## Provided information
(** [handle_query] once the body is decoded: [payload_query] is
    [payload.get("query")], [None] for a key that is absent or null, and
    [df] the frame of the workbook. *)
Definition handle_query (df : DataFrame) (payload_query : option string)
    : option Answer :=
  let query := strip (default EmptyString payload_query) in
  if is_empty query then Some (Listed (Detail "Query text is required." 400))
  else
    let df := ExcelReader.get_dataframe df in
    let parsed :=
      parse_query (ExcelReader.list_locations df) query
        (Some (ExcelReader.list_locations df)) in
    if coordinate parsed || near parsed then Listed <$> _handle_coordinate df parsed
    else if ranking parsed then Some (Listed (_handle_ranking df parsed))
    else if comparison parsed && (2 <=? List.length (locations parsed))%nat
    then Listed <$> _handle_comparison df parsed
    else _handle_single_location df parsed.

End WithLibm.

End WithSums.

End WithPandas.

End Views.

(* ===================================================================== *)
(** ** Two runtimes, a dataset, and the order of binary64 values         *)
(* ===================================================================== *)

(** The mean as a running sum divided by the count. *)
Definition sequential_mean (values : list float) : float :=
  (fold_left PrimFloat.add values 0 / PyFloat.of_Z (Z.of_nat (List.length values)))%float.

(** A runtime whose sort keeps rows with equal keys in their order. *)
Definition stable_runtime : PandasRuntime :=
  {| quicksort := fun A le l => PyList.stable_sort le l;
     series_mean := sequential_mean |}.

(** A runtime whose sort lays rows with equal keys out in the reverse of
    their order; it sorts as well as the other. *)
Definition tie_reversing_runtime : PandasRuntime :=
  {| quicksort := fun A le l => PyList.stable_sort le (rev l);
     series_mean := sequential_mean |}.

Definition sample_row (location : string) (year : Z) (sold rate : float)
    : DataFilter.Row :=
  {| DataFilter.final_location := location;
     DataFilter.row_year := year;
     DataFilter.cells :=
       [ ("total sold - igr", sold); ("flat - weighted average rate", rate) ] |}.

(** Four localities; the latest records of Aundh and Wakad sold the same. *)
Definition sample_frame : DataFilter.DataFrame :=
  {| DataFilter.columns := [ "total sold - igr"; "flat - weighted average rate" ];
     DataFilter.rows :=
       [ sample_row "Wakad" 2022 100 5000;
         sample_row "Wakad" 2023 1500 5500;
         sample_row "Aundh" 2023 1500 7000;
         sample_row "Aundh" 2021 50 nan;
         sample_row "Baner" 2023 nan 8000;
         sample_row "Akurdi" 2020 7 3000 ] |}.

Definition sample_locations : list string := [ "Akurdi"; "Aundh"; "Baner"; "Wakad" ].

(** The place of a number in the order of the binary64 values, as a triple
    read lexicographically: the class (infinities outermost, zero in the
    middle), then exponent and mantissa, negated below zero. *)
Definition sf_rank (x : spec_float) : Z * Z * Z :=
  match x with
  | S754_nan => (0, 0, 0)
  | S754_zero _ => (0, 0, 0)
  | S754_infinity s => (if s then -2 else 2, 0, 0)
  | S754_finite s m e => if s then (-1, - e, - Z.pos m) else (1, e, Z.pos m)
  end%Z.

Definition lex_lt (a b : Z * Z * Z) : Prop :=
  let '(a1, a2, a3) := a in
  let '(b1, b2, b3) := b in
  (a1 < b1 \/ (a1 = b1 /\ (a2 < b2 \/ (a2 = b2 /\ a3 < b3))))%Z.

Definition float_rank (x : float) : Z * Z * Z := sf_rank (Prim2SF x).

(** A descriptor with another year range and last-N window *)
Definition with_window (parsed : QueryParser.ParsedQuery)
    (range : option (Z * Z)) (last_n : option Z) : QueryParser.ParsedQuery :=
  {| QueryParser.raw_query := QueryParser.raw_query parsed;
     QueryParser.locations := QueryParser.locations parsed;
     QueryParser.metric := QueryParser.metric parsed;
     QueryParser.property_types := QueryParser.property_types parsed;
     QueryParser.comparison := QueryParser.comparison parsed;
     QueryParser.ranking := QueryParser.ranking parsed;
     QueryParser.ranking_order := QueryParser.ranking_order parsed;
     QueryParser.ranking_limit := QueryParser.ranking_limit parsed;
     QueryParser.coordinate := QueryParser.coordinate parsed;
     QueryParser.near := QueryParser.near parsed;
     QueryParser.year := QueryParser.year parsed;
     QueryParser.year_range := range;
     QueryParser.last_n_years := last_n;
     QueryParser.stats := QueryParser.stats parsed;
     QueryParser.extrema := QueryParser.extrema parsed;
     QueryParser.general_insight := QueryParser.general_insight parsed;
     QueryParser.all_locations := QueryParser.all_locations parsed |}.

(** A stand-in for the C library that is right where the C standard fixes
    the value: [sin] of zero is zero and [cos] of zero is one. Between records
    at latitude and longitude zero the haversine asks for nothing else. *)
Definition libm_at_zero : Libm :=
  {| libm_sin := fun x => x;
     libm_cos := fun _ => 1%float;
     libm_atan2 := fun y _ => y;
     libm_pow := fun x _ => (x * x)%float |}.

Definition located_row (location : string) (year : Z) (lat lng : float)
    : DataFilter.Row :=
  {| DataFilter.final_location := location;
     DataFilter.row_year := year;
     DataFilter.cells := [ ("loc_lat", lat); ("loc_lng", lng) ] |}.

(** Five localities on one point *)
Definition one_point_frame : DataFilter.DataFrame :=
  {| DataFilter.columns := [ "loc_lat"; "loc_lng" ];
     DataFilter.rows :=
       [ located_row "Wakad" 2023 0 0;
         located_row "Aundh" 2023 0 0;
         located_row "Baner" 2022 0 0;
         located_row "Akurdi" 2021 0 0;
         located_row "Kharadi" 2021 0 0 ] |}.

(** Rows in order of a float64 column, those without a value last. *)
Definition in_column_order (column : string) (a b : DataFilter.Row) : Prop :=
  PyFloat.notna (DataFilter.cell column b) = true ->
  PyFloat.notna (DataFilter.cell column a) = true /\
  (DataFilter.cell column a <=? DataFilter.cell column b)%float = true.

(** A record of the frame that no record of the same location comes
    after. *)
Definition latest_of_its_location (df : DataFilter.DataFrame) (r : DataFilter.Row) : Prop :=
  In r (DataFilter.rows df) /\
  forall r', In r' (DataFilter.rows df) ->
    DataFilter.final_location r' = DataFilter.final_location r ->
    (DataFilter.row_year r' <= DataFilter.row_year r)%Z.

(** Rows in order of location name *)
Definition location_le (a b : DataFilter.Row) : Prop :=
  String.leb (DataFilter.final_location a) (DataFilter.final_location b) = true.

Definition location_lt (a b : DataFilter.Row) : Prop :=
  String.compare (DataFilter.final_location a) (DataFilter.final_location b) = Lt.

(** Items the comparison places level with [x] *)
Definition level_with {A} (le : A -> A -> bool) (x y : A) : bool := le x y && le y x.

(** The comparison is total and transitive on the items that satisfy [D]. *)
Definition orders {A} (le : A -> A -> bool) (D : A -> Prop) : Prop :=
  (forall x y, D x -> D y -> le x y = true \/ le y x = true) /\
  (forall x y z, D x -> D y -> D z -> le x y = true -> le y z = true -> le x z = true).

(** Three ranking queries over the sample locations *)
Definition top3_by_demand : QueryParser.ParsedQuery :=
  QueryParser.parse_query sample_locations "top 3 locations by demand" None.
Definition top0_by_demand : QueryParser.ParsedQuery :=
  QueryParser.parse_query sample_locations "top 0 locations by demand" None.
Definition compare_demand : QueryParser.ParsedQuery :=
  QueryParser.parse_query sample_locations "compare Wakad and Aundh demand" None.
Definition compare_price : QueryParser.ParsedQuery :=
  QueryParser.parse_query sample_locations "compare Wakad and Aundh price" None.

(** A row of the frame with a value in [column] and no row with a value
    before it, or none after it. *)
Definition chronologically_first (column : string) (df : DataFilter.DataFrame)
    (r : DataFilter.Row) : Prop :=
  In r (DataFilter.rows df) /\
  PyFloat.notna (DataFilter.cell column r) = true /\
  forall r', In r' (DataFilter.rows df) ->
    PyFloat.notna (DataFilter.cell column r') = true ->
    (DataFilter.row_year r <= DataFilter.row_year r')%Z.

Definition chronologically_last (column : string) (df : DataFilter.DataFrame)
    (r : DataFilter.Row) : Prop :=
  In r (DataFilter.rows df) /\
  PyFloat.notna (DataFilter.cell column r) = true /\
  forall r', In r' (DataFilter.rows df) ->
    PyFloat.notna (DataFilter.cell column r') = true ->
    (DataFilter.row_year r' <= DataFilter.row_year r)%Z.
(** * UMLS relationship crawler (app.py): embedding and verification

    The development follows [src/app.py]:
    - [Py]   the Python primitives the script relies on (truthiness of
             strings, [str.split], [str.join], f-string rendering, dicts
             that keep insertion order);
    - [Nx]   the part of [networkx.DiGraph] the script uses ([add_edge],
             [nodes()], [edges(data=True)]);
    - [App]  the functions of the script, in a state-and-exception monad
             over the objects they share (the HTTP service, the language
             detector, the graph);
    - [Spec] the notions that the statements are written with;
    - [Examples] services and detectors for concrete runs.
    The theorems come after all definitions.  Response bodies are taken
    with the shapes that the script reads: an object whose ["result"] is
    absent, an object with ["results"], or an array of relation records,
    every field of a record being a string or absent. *)

From Stdlib Require Import String Ascii List ZArith Lia Bool Permutation.
From Stdlib Require Import DecimalString Sorted.
Import ListNotations.

Local Open Scope string_scope.
Local Open Scope Z_scope.

(* ================================================================== *)
(** ** Python primitives *)

Module Py.

(** Truthiness of a [str]: the empty string is falsy. *)
Definition truthy (s : string) : bool :=
  match s with EmptyString => false | String _ _ => true end.

(** [s.split(sep)] for a one-character separator: never the empty list. *)
Fixpoint split (sep : ascii) (s : string) : list string :=
  match s with
  | EmptyString => [EmptyString]
  | String c rest =>
      if Ascii.eqb c sep then EmptyString :: split sep rest
      else match split sep rest with
           | [] => [String c EmptyString]
           | w :: ws => String c w :: ws
           end
  end.

(** [sep.join(parts)]. *)
Definition join (sep : string) (parts : list string) : string :=
  String.concat sep parts.

(** [l[-1]] on a list of strings; [None] stands for IndexError. *)
Fixpoint last_item (l : list string) : option string :=
  match l with
  | [] => None
  | [x] => Some x
  | _ :: tl => last_item tl
  end.

(** [str(x)] inside an f-string, for a value that is [None] or a [str]. *)
Definition fmt (o : option string) : string :=
  match o with None => "None" | Some s => s end.

(** [str(n)] for an [int]. *)
Definition str_of_int (n : Z) : string :=
  NilZero.string_of_int (Z.to_int n).
(** * Verification of the telescope data pipeline core (core.py)

    A shallow embedding of the numeric core of [core.py]: the FWHM
    estimator [find_fwhm], the star matcher [calculate_shift], the frame
    shifter [roll_image], the registration orchestrator [image_combiner],
    the star selector [image_mask], the local background subtractor
    [bkg_sub] and the image importer [import_images].

    Pixels, centroids and fluxes are numpy [float64] values: they are
    modelled by Rocq's primitive binary64 floats, whose operations are
    the IEEE 754 ones numpy uses, NaN included.  Python integers are [Z].
    Python exceptions are explicit: a function that can raise returns a
    [result].  The collaborators the module imports (sigma-clipped
    statistics, the DAOFIND detector, the least-squares fitter, the
    annulus photometry, the ccdproc combiner, the FITS reader, the
    table sort) are Section variables. *)

From Stdlib Require Import ZArith List Bool Lia Floats Permutation Sorted RelationClasses.
From Stdlib Require String.
Import ListNotations.

(* ================================================================== *)
(** * Part I: definitions                                              *)
(* ================================================================== *)

(** ** Python exceptions *)

Inductive exn : Type :=
| TypeError | ValueError | IndexError | UnboundLocalError | OverflowError.

Inductive result (A : Type) : Type :=
| Ok (a : A)
| Raise (e : exn).

Arguments Ok {A} a.
Arguments Raise {A} e.

Definition bind {A B : Type} (c : result A) (k : A -> result B) : result B :=
  match c with
  | Ok a => k a
  | Raise e => Raise e
  end.

Declare Scope py_scope.
Delimit Scope py_scope with py.
Notation "x <- c ;; k" := (bind c (fun x => k))
  (at level 61, c at next level, right associativity) : py_scope.
Open Scope py_scope.

(** A [for] loop that builds a list, stopping at the first exception. *)
Fixpoint mapM {A B : Type} (f : A -> result B) (l : list A) : result (list B) :=
  match l with
  | [] => Ok []
  | a :: l' => b <- f a ;; bs <- mapM f l' ;; Ok (b :: bs)
  end.
(** * The JSON schedule scraper of hockey_scraper, verified

    A shallow embedding of [hockey_scraper/nhl/json_schedule.py]
    ([get_schedule], [chunk_schedule_calls], [get_dates] and
    [scrape_schedule]) together with the parts of the Python runtime the
    module relies on: dynamically typed JSON values, exceptions, string
    slicing, [int()], [str()] and the [datetime] operations that are used.

    Layout: the Python runtime ([Py]), the calendar ([Datetime]), the
    external collaborators and the effect monad ([Env], [M]), the four
    functions of the module, a typed view of the upstream schema, and then
    the theorems. *)

From Stdlib Require Import ZArith List String Ascii Bool Lia DecimalString.
From Stdlib Require Import Sorted.
From Stdlib Require DecimalFacts DecimalPos.
From ExtLib Require Import Structures.Monad.
Import ListNotations MonadNotation.

Set Warnings "-register-all".

Local Open Scope string_scope.
Local Open Scope Z_scope.
Local Open Scope monad_scope.

(* ===================================================================== *)
(** * Python values, exceptions and builtins                              *)
(* ===================================================================== *)

Module Py.

(** Exceptions the module can run into.  [Foreign] stands for an exception
    class raised by an external collaborator (the page fetcher, the JSON
    decoder); the module itself defines and raises no class of its own. *)
Inductive exc : Type :=
| KeyError (key : string)
| IndexError
| TypeError
| ValueError
| AttributeError
| OverflowError
| Foreign (cls : string) (msg : string).

Definition exc_class (e : exc) : string :=
  match e with
  | KeyError _ => "KeyError"
  | IndexError => "IndexError"
  | TypeError => "TypeError"
  | ValueError => "ValueError"
  | AttributeError => "AttributeError"
  | OverflowError => "OverflowError"
  | Foreign cls _ => cls
  end.

(** What the exception carries as its argument: the missing key of a
    [KeyError], the message of a foreign exception. *)
Definition exc_arg (e : exc) : string :=
  match e with
  | KeyError key => key
  | Foreign _ msg => msg
  | _ => ""
  end.

(** A computation that returns or raises. *)
Inductive result (A : Type) : Type :=
| Ok (a : A)
| Raise (e : exc).
Arguments Ok {A} a.
Arguments Raise {A} e.

#[global] Instance Monad_result : Monad result :=
  {| ret := fun _ a => Ok a;
     bind := fun _ _ m k => match m with Ok a => k a | Raise e => Raise e end |}.

(** The objects [json.loads] builds: [None], booleans, integers, strings,
    lists and dicts (a dict keeps its entries in insertion order, keys
    distinct).  Floating point numbers do not occur in the schedule schema
    and are left out. *)
Inductive json : Type :=
| JNull
| JBool (b : bool)
| JInt (z : Z)
| JStr (s : string)
| JList (l : list json)
| JDict (d : list (string * json)).

(** ** Strings *)

(** [s[n:]] for [n >= 0]. *)
Fixpoint str_drop (n : nat) (s : string) : string :=
  match n, s with
  | O, _ => s
  | S _, EmptyString => EmptyString
  | S n', String _ s' => str_drop n' s'
  end.

(** [s[:n]] for [n >= 0]. *)
Fixpoint str_take (n : nat) (s : string) : string :=
  match n, s with
  | O, _ => EmptyString
  | S _, EmptyString => EmptyString
  | S n', String c s' => String c (str_take n' s')
  end.

(** [s[:-1]]: everything but the last character; empty for the empty
    string. *)
Definition str_init (s : string) : string :=
  str_take (String.length s - 1) s.

(** [sep.join(parts)]. *)
Fixpoint str_join (sep : string) (parts : list string) : string :=
  match parts with
  | [] => ""
  | [p] => p
  | p :: ps => p ++ sep ++ str_join sep ps
  end.

Definition is_digit (c : ascii) : bool :=
  let n := Z.of_nat (nat_of_ascii c) in (48 <=? n) && (n <=? 57).

Definition digit_value (c : ascii) : Z := Z.of_nat (nat_of_ascii c) - 48.

(** The ASCII characters [int()] skips around a number: tab, line feed,
    vertical tab, form feed, carriage return and space. *)
Definition is_space (c : ascii) : bool :=
  let n := Z.of_nat (nat_of_ascii c) in
  ((9 <=? n) && (n <=? 13)) || (n =? 32).

Fixpoint lstrip (s : string) : string :=
  match s with
  | String c s' => if is_space c then lstrip s' else s
  | EmptyString => EmptyString
  end.

Fixpoint rstrip (s : string) : string :=
  match s with
  | EmptyString => EmptyString
  | String c s' =>
      match rstrip s' with
      | EmptyString => if is_space c then EmptyString else String c EmptyString
      | t => String c t
      end
  end.

(** ** [str()] *)

(** [str(n)] for an integer: decimal, with a minus sign when negative. *)
Definition str_of_int (z : Z) : string := NilZero.string_of_int (Z.to_int z).

(** [repr(v)] given [str(v)]: a string is printed between quotes (the
    escaping [repr] applies to quotes and control characters is left out). *)
Definition repr_of (v : json) (printed : string) : string :=
  match v with
  | JStr _ => "'" ++ printed ++ "'"
  | _ => printed
  end.

(** [str(v)].  A list or a dict prints the [repr] of its elements. *)
Fixpoint py_str (v : json) : string :=
  let fix elems (l : list json) : list string :=
    match l with
    | [] => []
    | x :: l' => repr_of x (py_str x) :: elems l'
    end in
  let fix items (d : list (string * json)) : list string :=
    match d with
    | [] => []
    | (k, x) :: d' => ("'" ++ k ++ "': " ++ repr_of x (py_str x)) :: items d'
    end in
  match v with
  | JNull => "None"
  | JBool true => "True"
  | JBool false => "False"
  | JInt z => str_of_int z
  | JStr s => s
  | JList l => "[" ++ str_join ", " (elems l) ++ "]"
  | JDict d => "{" ++ str_join ", " (items d) ++ "}"
  end.

(** ** [int()] of a string *)

(** Digits with single underscores between them, as [int] accepts. *)
Fixpoint digits_value (acc : Z) (after_underscore : bool) (s : string)
  : option Z :=
  match s with
  | EmptyString => if after_underscore then None else Some acc
  | String c s' =>
      if is_digit c then digits_value (10 * acc + digit_value c) false s'
      else if (Ascii.eqb c "_") && negb after_underscore
           then digits_value acc true s'
           else None
  end.

Definition unsigned_value (s : string) : option Z :=
  match s with
  | String c _ => if is_digit c then digits_value 0 false s else None
  | EmptyString => None
  end.

(** [int(s)] in base ten: surrounding white space, an optional sign, then
    digits; anything else, the empty string included, is a [ValueError]. *)
Definition py_int (s : string) : result Z :=
  let t := rstrip (lstrip s) in
  let signed :=
    match t with
    | String "-" t' => option_map Z.opp (unsigned_value t')
    | String "+" t' => unsigned_value t'
    | _ => unsigned_value t
    end in
  match signed with
  | Some z => Ok z
  | None => Raise ValueError
  end.

(** ** Subscripts, [dict.get], iteration, comparison *)

Fixpoint assoc (k : string) (d : list (string * json)) : option json :=
  match d with
  | [] => None
  | (k', v) :: d' => if String.eqb k k' then Some v else assoc k d'
  end.

(** [v[k]] with a string key: a dict looks the key up, every other type
    rejects a string subscript. *)
Definition getitem (v : json) (k : string) : result json :=
  match v with
  | JDict d =>
      match assoc k d with
      | Some x => Ok x
      | None => Raise (KeyError k)
      end
  | _ => Raise TypeError
  end.

(** [v.get(k)]: only dicts have the method. *)
Definition dict_get (v : json) (k : string) : result json :=
  match v with
  | JDict d =>
      match assoc k d with
      | Some x => Ok x
      | None => Ok JNull
      end
  | _ => Raise AttributeError
  end.

Fixpoint chars (s : string) : list json :=
  match s with
  | EmptyString => []
  | String c s' => JStr (String c EmptyString) :: chars s'
  end.

(** What a [for] loop sees: the elements of a list, the keys of a dict,
    the characters of a string. *)
Definition py_iter (v : json) : result (list json) :=
  match v with
  | JList l => Ok l
  | JDict d => Ok (map (fun kv => JStr (fst kv)) d)
  | JStr s => Ok (chars s)
  | _ => Raise TypeError
  end.

(** [v == s] for a string [s]: only an equal string is equal. *)
Definition eq_str (v : json) (s : string) : bool :=
  match v with
  | JStr t => String.eqb t s
  | _ => false
  end.

(** [v[:-1]]: strings and lists can be sliced. *)
Definition slice_init (v : json) : result json :=
  match v with
  | JStr s => Ok (JStr (str_init s))
  | JList l => Ok (JList (removelast l))
  | _ => Raise TypeError
  end.

(** [range(0, stop, step)] for a positive step. *)
Definition py_range (stop step : Z) : list Z :=
  map (fun i => Z.of_nat i * step)
      (seq 0 (Z.to_nat ((stop + step - 1) / step))).

(** [for x in xs: acc = body(acc, x)], stopping at the first exception. *)
Fixpoint for_each {m : Type -> Type} {Mm : Monad m} {A B : Type}
  (xs : list A) (acc : B) (body : B -> A -> m B) : m B :=
  match xs with
  | [] => ret acc
  | x :: xs' => acc' <- body acc x ;; for_each xs' acc' body
  end.

(** [list.sort()] on strings: ascending by code point.  Any stable sort
    yields the same list; insertion is used here. *)
Fixpoint insert_sorted (x : string) (l : list string) : list string :=
  match l with
  | [] => [x]
  | y :: l' => if String.leb x y then x :: l else y :: insert_sorted x l'
  end.

Definition sort (l : list string) : list string :=
  fold_right insert_sorted [] l.

(** [x in l] for a list of strings. *)
Definition str_in (x : string) (l : list string) : bool :=
  existsb (String.eqb x) l.

(** [l[0]] and [l[-1]]. *)
Definition first {A : Type} (l : list A) : result A :=
  match l with
  | x :: _ => Ok x
  | [] => Raise IndexError
  end.

Definition last_item {A : Type} (l : list A) : result A :=
  match rev l with
  | x :: _ => Ok x
  | [] => Raise IndexError
  end.

End Py.
Import Py.

(* ===================================================================== *)
(** * The [datetime] operations the module uses                           *)
(* ===================================================================== *)

Module Datetime.

(** A [datetime] is kept as its proleptic Gregorian ordinal (day 1 is
    0001-01-01) and the second of the day; [datetime] itself does all its
    arithmetic on ordinals.  Microseconds are not observed by this module. *)
Record datetime : Type := mk_datetime { toordinal : Z; second_of_day : Z }.

Definition _MAXORDINAL : Z := 3652059.

Definition _is_leap (year : Z) : bool :=
  (year mod 4 =? 0) && (negb (year mod 100 =? 0) || (year mod 400 =? 0)).

Definition _days_before_year (year : Z) : Z :=
  let y := year - 1 in y * 365 + y / 4 - y / 100 + y / 400.

Definition _DAYS_IN_MONTH : list Z :=
  [-1; 31; 28; 31; 30; 31; 30; 31; 31; 30; 31; 30; 31].

Definition _DAYS_BEFORE_MONTH : list Z :=
  [-1; 0; 31; 59; 90; 120; 151; 181; 212; 243; 273; 304; 334].

Definition _days_in_month (year month : Z) : Z :=
  if (month =? 2) && _is_leap year then 29
  else nth (Z.to_nat month) _DAYS_IN_MONTH 0.

Definition _days_before_month (year month : Z) : Z :=
  nth (Z.to_nat month) _DAYS_BEFORE_MONTH 0
  + (if (2 <? month) && _is_leap year then 1 else 0).

Definition _ymd2ord (year month day : Z) : Z :=
  _days_before_year year + _days_before_month year month + day.

Definition _DI400Y : Z := 146097.
Definition _DI100Y : Z := 36524.
Definition _DI4Y : Z := 1461.

Definition _ord2ymd (n : Z) : Z * Z * Z :=
  let n := n - 1 in
  let n400 := n / _DI400Y in
  let n := n mod _DI400Y in
  let year := n400 * 400 + 1 in
  let n100 := n / _DI100Y in
  let n := n mod _DI100Y in
  let n4 := n / _DI4Y in
  let n := n mod _DI4Y in
  let n1 := n / 365 in
  let n := n mod 365 in
  let year := year + n100 * 100 + n4 * 4 + n1 in
  if (n1 =? 4) || (n100 =? 4) then (year - 1, 12, 31)
  else
    let leapyear := (n1 =? 3) && (negb (n4 =? 24) || (n100 =? 3)) in
    let month := Z.shiftr (n + 50) 5 in
    let preceding :=
      nth (Z.to_nat month) _DAYS_BEFORE_MONTH 0
      + (if (2 <? month) && leapyear then 1 else 0) in
    if n <? preceding then
      let month := month - 1 in
      let preceding :=
        preceding
        - (nth (Z.to_nat month) _DAYS_IN_MONTH 0
           + (if (month =? 2) && leapyear then 1 else 0)) in
      (year, month, n - preceding + 1)
    else (year, month, n - preceding + 1).

Definition year (d : datetime) : Z := fst (fst (_ord2ymd (toordinal d))).
Definition month (d : datetime) : Z := snd (fst (_ord2ymd (toordinal d))).
Definition day (d : datetime) : Z := snd (_ord2ymd (toordinal d)).

(** [timedelta(days=n)]. *)
Definition timedelta (days : Z) : result Z :=
  if Z.abs days <=? 999999999 then Ok days else Raise OverflowError.

(** [d + delta] for a delta of whole days. *)
Definition add (d : datetime) (delta : Z) : result datetime :=
  let o := toordinal d + delta in
  if (0 <? o) && (o <=? _MAXORDINAL)
  then Ok (mk_datetime o (second_of_day d))
  else Raise OverflowError.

## What the task requires
Above are the records; from them, give again exactly the lines from the one containing "Definition _DI4Y : Z := 1461." through the one containing "let n4 := n / _DI4Y in", both included.

## Answer to this exercise
Definition _DI4Y : Z := 1461.

Definition _ord2ymd (n : Z) : Z * Z * Z :=
  let n := n - 1 in
  let n400 := n / _DI400Y in
  let n := n mod _DI400Y in
  let year := n400 * 400 + 1 in
  let n100 := n / _DI100Y in
  let n := n mod _DI100Y in
  let n4 := n / _DI4Y in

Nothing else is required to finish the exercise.